Maya pupfish
- Conservation status: Vulnerable (IUCN 3.1)

Scientific classification
- Kingdom: Animalia
- Phylum: Chordata
- Class: Actinopterygii
- Order: Cyprinodontiformes
- Family: Cyprinodontidae
- Genus: Cyprinodon
- Species: C. maya
- Binomial name: Cyprinodon maya Humphries & R. R. Miller, 1981

= Maya pupfish =

- Authority: Humphries & R. R. Miller, 1981
- Conservation status: VU

Species of fish

The Maya pupfish (Cyprinodon maya), known in Spanish as cachorrito gigante, is a highly threatened species of fish in the family Cyprinodontidae. It is endemic to Lake Chichancanab in Quintana Roo, Mexico. In almost all places, different Cyprinodon species do not overlap in their range, but there are two notable exceptions and one of these is Lake Chichancanab, which is inhabited by C. maya, C. beltrani, C. esconditus, C. labiosus, C. simus, C. suavium and C. verecundus (the other place where several Cyprinodon species live together are lakes in San Salvador Island, the Bahamas). Living together, the Cyprinodon species in Lake Chichancanab have diverged into different niches. Pupfish typically feed on algae and detritus. In Lake Chichancanab, however, C. maya has become not only the largest species in the genus Cyprinodon, up to 10 cm long, but also the only that catches and eats whole fish (C. desquamator of San Salvador Island is a scale-eater). In smaller quantities it eats ostracods and freshwater snails.

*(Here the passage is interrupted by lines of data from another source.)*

(** [m[key(x)] = upd(x)], element by element. *)
Definition collect_by (l : list A) : gmap str V :=
  fold_left (fun m x => <[key x := upd x (m !! key x)]> m) l ∅.

Lemma collect_by_snoc l x : collect_by (l ++ [x]) = <[key x := upd x (collect_by l !! key x)]> (collect_by l).
Proof. unfold collect_by. by rewrite fold_left_app. Qed.

(** An entry accumulates the elements with its key, and only those. *)
Lemma collect_by_lookup l k :
  collect_by l !! k = fold_left (fun o x => Some (upd x o)) (filter (fun x => key x = k) l) None.
Proof.
  induction l as [|x l IH] using rev_ind; [done|].
  rewrite collect_by_snoc, filter_app, fold_left_app, <- IH. rewrite filter_cons, filter_nil.
  case_decide as Hk; simpl; [by subst; rewrite lookup_insert_eq | by rewrite lookup_insert_ne].
Qed.

Lemma collect_by_is_Some l k : is_Some (collect_by l !! k) <-> exists x, x ∈ l /\ key x = k.
Proof.
  induction l as [|x l IH] using rev_ind.
  - unfold collect_by. simpl. rewrite lookup_empty. split; [by intros [] | set_solver].
  - rewrite collect_by_snoc. destruct (decide (key x = k)) as [<-|Hne].
    + rewrite lookup_insert_eq. split; [set_solver | done].
    + rewrite lookup_insert_ne, IH by done. set_solver.
Qed.

(** A property of the entry of a key and the elements it was made of. *)
Lemma collect_by_ind (P : list A -> V -> Prop) l k v :
  (forall x, key x = k -> P [x] (upd x None)) ->
  (forall l v x, key x = k -> P l v -> P (l ++ [x]) (upd x (Some v))) ->
  collect_by l !! k = Some v -> P (filter (fun x => key x = k) l) v.
Proof.
  intros H0 HS. revert v. induction l as [|x l IH] using rev_ind; intros v; [done|].
  rewrite collect_by_snoc, filter_app, filter_cons, filter_nil. case_decide as Hk.
  - subst k. rewrite lookup_insert_eq. intros [= <-]. destruct (collect_by l !! key x) as [v|] eqn:Hv.
    + apply HS; [done | by apply IH].
    + destruct (filter (fun y => key y = key x) l) as [|y l'] eqn:Hl; [by apply H0|].
      assert (y ∈ filter (fun y => key y = key x) l) as [Hy ?]%list_elem_of_filter by (rewrite Hl; left).
      assert (is_Some (collect_by l !! key x)) as [? ?] by (apply collect_by_is_Some; eauto). congruence.
  - rewrite lookup_insert_ne, app_nil_r by done. apply IH.
Qed.
End CollectBy.

(** ** Public graph types (include/dmw/graph.hpp) *)

Inductive EndpointSide := Publisher | Subscriber.
Inductive RoleKind := ClientKind | ServerKind.

#[export] Instance EndpointSide_eq_dec : EqDecision EndpointSide.
Proof. solve_decision. Defined.
#[export] Instance RoleKind_eq_dec : EqDecision RoleKind.
Proof. solve_decision. Defined.

Record TopicEndpointInfo := MkTopicEndpoint {
  te_gid : Gid; te_kind : EndpointSide; te_node : str * str; te_topic : str; te_wire_type : str; te_qos : Qos }.

Record TopicGraphInfo := MkTopicInfo {
  topic_name : str; wire_types : list str; publisher_count : nat; subscriber_count : nat }.

Record ServiceEndpointInfo := MkServiceEndpoint {
  se_kind : RoleKind; se_node : str * str; se_service : str; request_endpoint_gid : Gid; response_endpoint_gid : Gid;
  request_wire_type : str; response_wire_type : str }.

Record ServiceGraphInfo := MkServiceInfo {
  service_name : str; request_wire_types : list str; response_wire_types : list str;
  client_candidate_count : nat; server_candidate_count : nat }.

Record ActionEndpointInfo := MkActionEndpoint {
  ae_kind : RoleKind; ae_node : str * str; ae_action : str; endpoint_gids : list Gid }.

Record ActionGraphInfo := MkActionInfo {
  action_info_name : str; action_client_count : nat; action_server_count : nat }.

Record GraphSnapshot := MkSnapshot {
  snapshot_revision : Z; snapshot_nodes : list (str * str);
  topics : list TopicGraphInfo; topic_endpoints : list TopicEndpointInfo;
  services : list ServiceGraphInfo; service_endpoints : list ServiceEndpointInfo;
  actions : list ActionGraphInfo; action_endpoints : list ActionEndpointInfo }.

Among the endemic Cyprinodon species in Lake Chichancanab, only C. beltrani and C. labiosus still occur in some numbers in their habitat, while the remaining are virtually—if not fully—extinct in the wild. At least some of these, including C. maya, survive in captivity. The primary reason for their decline is introduced species, notably the Nile tilapia and the tetra Astyanax fasciatus.